[[ Input, beginning ]]
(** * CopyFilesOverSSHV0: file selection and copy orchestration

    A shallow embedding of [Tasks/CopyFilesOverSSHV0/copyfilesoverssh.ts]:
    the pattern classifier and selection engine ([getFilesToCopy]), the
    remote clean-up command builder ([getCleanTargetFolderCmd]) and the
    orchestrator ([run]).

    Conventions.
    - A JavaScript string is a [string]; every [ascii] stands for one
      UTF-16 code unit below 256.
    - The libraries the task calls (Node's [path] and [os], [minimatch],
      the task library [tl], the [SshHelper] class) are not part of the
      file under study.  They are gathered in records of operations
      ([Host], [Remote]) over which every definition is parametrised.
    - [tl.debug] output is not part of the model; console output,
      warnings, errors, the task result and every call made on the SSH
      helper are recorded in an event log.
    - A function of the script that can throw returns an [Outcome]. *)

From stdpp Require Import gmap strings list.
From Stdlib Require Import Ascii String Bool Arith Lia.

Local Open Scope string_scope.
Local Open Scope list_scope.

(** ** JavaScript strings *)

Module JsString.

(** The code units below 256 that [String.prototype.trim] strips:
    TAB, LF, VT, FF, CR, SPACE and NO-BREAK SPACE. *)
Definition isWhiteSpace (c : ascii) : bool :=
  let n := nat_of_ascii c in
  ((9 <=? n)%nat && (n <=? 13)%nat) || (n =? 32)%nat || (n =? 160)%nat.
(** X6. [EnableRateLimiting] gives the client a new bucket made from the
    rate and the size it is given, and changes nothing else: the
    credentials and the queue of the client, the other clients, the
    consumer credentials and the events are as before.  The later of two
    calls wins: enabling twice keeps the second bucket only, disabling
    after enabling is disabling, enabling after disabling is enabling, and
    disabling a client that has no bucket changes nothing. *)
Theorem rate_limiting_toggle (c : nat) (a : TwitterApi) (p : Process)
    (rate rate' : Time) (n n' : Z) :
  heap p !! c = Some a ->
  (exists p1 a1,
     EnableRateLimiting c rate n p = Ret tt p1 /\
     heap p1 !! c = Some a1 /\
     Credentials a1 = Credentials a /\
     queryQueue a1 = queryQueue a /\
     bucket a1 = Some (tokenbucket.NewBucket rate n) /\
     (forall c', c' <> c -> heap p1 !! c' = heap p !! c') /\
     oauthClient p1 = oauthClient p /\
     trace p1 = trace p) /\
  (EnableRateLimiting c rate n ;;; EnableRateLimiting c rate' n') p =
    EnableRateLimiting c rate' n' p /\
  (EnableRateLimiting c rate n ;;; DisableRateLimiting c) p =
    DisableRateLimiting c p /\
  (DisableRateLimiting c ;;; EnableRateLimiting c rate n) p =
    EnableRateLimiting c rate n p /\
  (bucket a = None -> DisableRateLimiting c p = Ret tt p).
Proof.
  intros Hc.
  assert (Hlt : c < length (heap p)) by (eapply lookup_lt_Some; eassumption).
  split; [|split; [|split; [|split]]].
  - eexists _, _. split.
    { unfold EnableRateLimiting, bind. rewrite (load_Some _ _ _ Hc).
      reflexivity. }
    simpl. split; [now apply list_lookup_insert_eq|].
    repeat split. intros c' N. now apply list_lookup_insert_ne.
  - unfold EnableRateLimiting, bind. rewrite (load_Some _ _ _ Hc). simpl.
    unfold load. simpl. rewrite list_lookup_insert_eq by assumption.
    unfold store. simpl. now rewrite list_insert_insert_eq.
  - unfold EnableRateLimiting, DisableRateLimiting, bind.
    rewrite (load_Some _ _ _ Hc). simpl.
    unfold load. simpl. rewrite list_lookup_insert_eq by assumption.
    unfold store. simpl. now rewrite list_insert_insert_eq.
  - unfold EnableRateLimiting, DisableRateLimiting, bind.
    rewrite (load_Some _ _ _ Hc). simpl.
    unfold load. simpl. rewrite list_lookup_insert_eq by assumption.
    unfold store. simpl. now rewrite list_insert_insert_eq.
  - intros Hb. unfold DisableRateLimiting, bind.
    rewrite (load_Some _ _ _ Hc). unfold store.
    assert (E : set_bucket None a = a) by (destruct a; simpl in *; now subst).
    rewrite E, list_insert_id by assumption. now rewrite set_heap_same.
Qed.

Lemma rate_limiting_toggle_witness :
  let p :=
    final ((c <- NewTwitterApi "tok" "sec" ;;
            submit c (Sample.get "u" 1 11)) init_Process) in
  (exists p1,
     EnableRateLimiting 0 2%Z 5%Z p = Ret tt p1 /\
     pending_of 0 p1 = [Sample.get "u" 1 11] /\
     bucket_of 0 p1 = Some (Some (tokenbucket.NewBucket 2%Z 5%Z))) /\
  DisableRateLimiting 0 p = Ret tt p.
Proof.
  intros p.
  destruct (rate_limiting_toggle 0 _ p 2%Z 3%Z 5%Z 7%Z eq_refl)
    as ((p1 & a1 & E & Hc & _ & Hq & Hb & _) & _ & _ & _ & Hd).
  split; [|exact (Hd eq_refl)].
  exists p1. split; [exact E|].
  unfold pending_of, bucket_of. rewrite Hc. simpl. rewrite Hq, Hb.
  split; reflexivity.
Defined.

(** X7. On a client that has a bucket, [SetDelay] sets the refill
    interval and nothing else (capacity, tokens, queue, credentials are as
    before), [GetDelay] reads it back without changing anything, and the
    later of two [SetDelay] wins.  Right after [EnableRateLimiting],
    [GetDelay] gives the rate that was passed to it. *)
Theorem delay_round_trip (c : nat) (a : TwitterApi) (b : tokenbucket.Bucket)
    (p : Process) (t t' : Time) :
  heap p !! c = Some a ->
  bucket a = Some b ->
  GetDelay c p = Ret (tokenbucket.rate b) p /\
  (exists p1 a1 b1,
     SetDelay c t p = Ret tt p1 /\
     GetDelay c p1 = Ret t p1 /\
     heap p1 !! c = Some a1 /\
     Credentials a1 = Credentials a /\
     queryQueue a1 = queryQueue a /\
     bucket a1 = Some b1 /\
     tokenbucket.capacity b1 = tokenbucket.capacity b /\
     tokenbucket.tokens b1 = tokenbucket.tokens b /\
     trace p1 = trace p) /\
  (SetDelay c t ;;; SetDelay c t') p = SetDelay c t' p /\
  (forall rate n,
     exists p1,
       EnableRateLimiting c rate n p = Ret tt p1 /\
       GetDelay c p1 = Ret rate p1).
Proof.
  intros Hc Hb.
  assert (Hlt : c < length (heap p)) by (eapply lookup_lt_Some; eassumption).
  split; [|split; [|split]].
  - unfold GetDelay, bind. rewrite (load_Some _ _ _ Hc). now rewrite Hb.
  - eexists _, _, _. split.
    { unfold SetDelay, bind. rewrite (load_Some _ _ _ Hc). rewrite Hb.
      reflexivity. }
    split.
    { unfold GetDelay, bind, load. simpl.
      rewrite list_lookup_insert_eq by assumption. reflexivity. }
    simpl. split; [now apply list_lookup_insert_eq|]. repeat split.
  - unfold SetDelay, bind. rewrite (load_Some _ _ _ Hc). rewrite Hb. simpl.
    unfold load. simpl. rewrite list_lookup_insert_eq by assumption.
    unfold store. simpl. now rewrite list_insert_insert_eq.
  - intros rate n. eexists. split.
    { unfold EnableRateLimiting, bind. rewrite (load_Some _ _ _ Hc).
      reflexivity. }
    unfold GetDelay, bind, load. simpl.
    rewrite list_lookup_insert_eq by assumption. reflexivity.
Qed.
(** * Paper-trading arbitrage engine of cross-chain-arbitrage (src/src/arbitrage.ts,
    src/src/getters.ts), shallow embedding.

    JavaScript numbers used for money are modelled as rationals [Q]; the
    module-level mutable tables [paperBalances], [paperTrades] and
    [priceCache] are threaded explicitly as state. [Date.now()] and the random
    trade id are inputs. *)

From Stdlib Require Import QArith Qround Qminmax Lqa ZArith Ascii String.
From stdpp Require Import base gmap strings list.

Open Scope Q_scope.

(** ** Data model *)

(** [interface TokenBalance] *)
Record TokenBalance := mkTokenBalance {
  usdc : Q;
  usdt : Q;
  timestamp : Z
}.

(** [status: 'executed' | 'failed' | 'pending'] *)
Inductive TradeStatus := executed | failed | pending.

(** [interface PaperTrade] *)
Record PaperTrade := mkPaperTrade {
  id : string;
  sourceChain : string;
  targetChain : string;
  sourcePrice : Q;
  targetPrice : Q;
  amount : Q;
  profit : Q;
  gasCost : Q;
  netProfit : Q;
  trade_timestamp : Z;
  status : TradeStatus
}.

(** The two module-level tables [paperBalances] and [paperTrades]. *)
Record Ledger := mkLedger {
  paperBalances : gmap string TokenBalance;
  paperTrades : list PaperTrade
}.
[[ Input, end ]]
What the exercise asks:
Produce the lines from the top of the listing through the "helper are recorded in an event log." line exactly as they appear, with no additional output.

Output of the exercise:
(** * CopyFilesOverSSHV0: file selection and copy orchestration

    A shallow embedding of [Tasks/CopyFilesOverSSHV0/copyfilesoverssh.ts]:
    the pattern classifier and selection engine ([getFilesToCopy]), the
    remote clean-up command builder ([getCleanTargetFolderCmd]) and the
    orchestrator ([run]).

    Conventions.
    - A JavaScript string is a [string]; every [ascii] stands for one
      UTF-16 code unit below 256.
    - The libraries the task calls (Node's [path] and [os], [minimatch],
      the task library [tl], the [SshHelper] class) are not part of the
      file under study.  They are gathered in records of operations
      ([Host], [Remote]) over which every definition is parametrised.
    - [tl.debug] output is not part of the model; console output,
      warnings, errors, the task result and every call made on the SSH
      helper are recorded in an event log.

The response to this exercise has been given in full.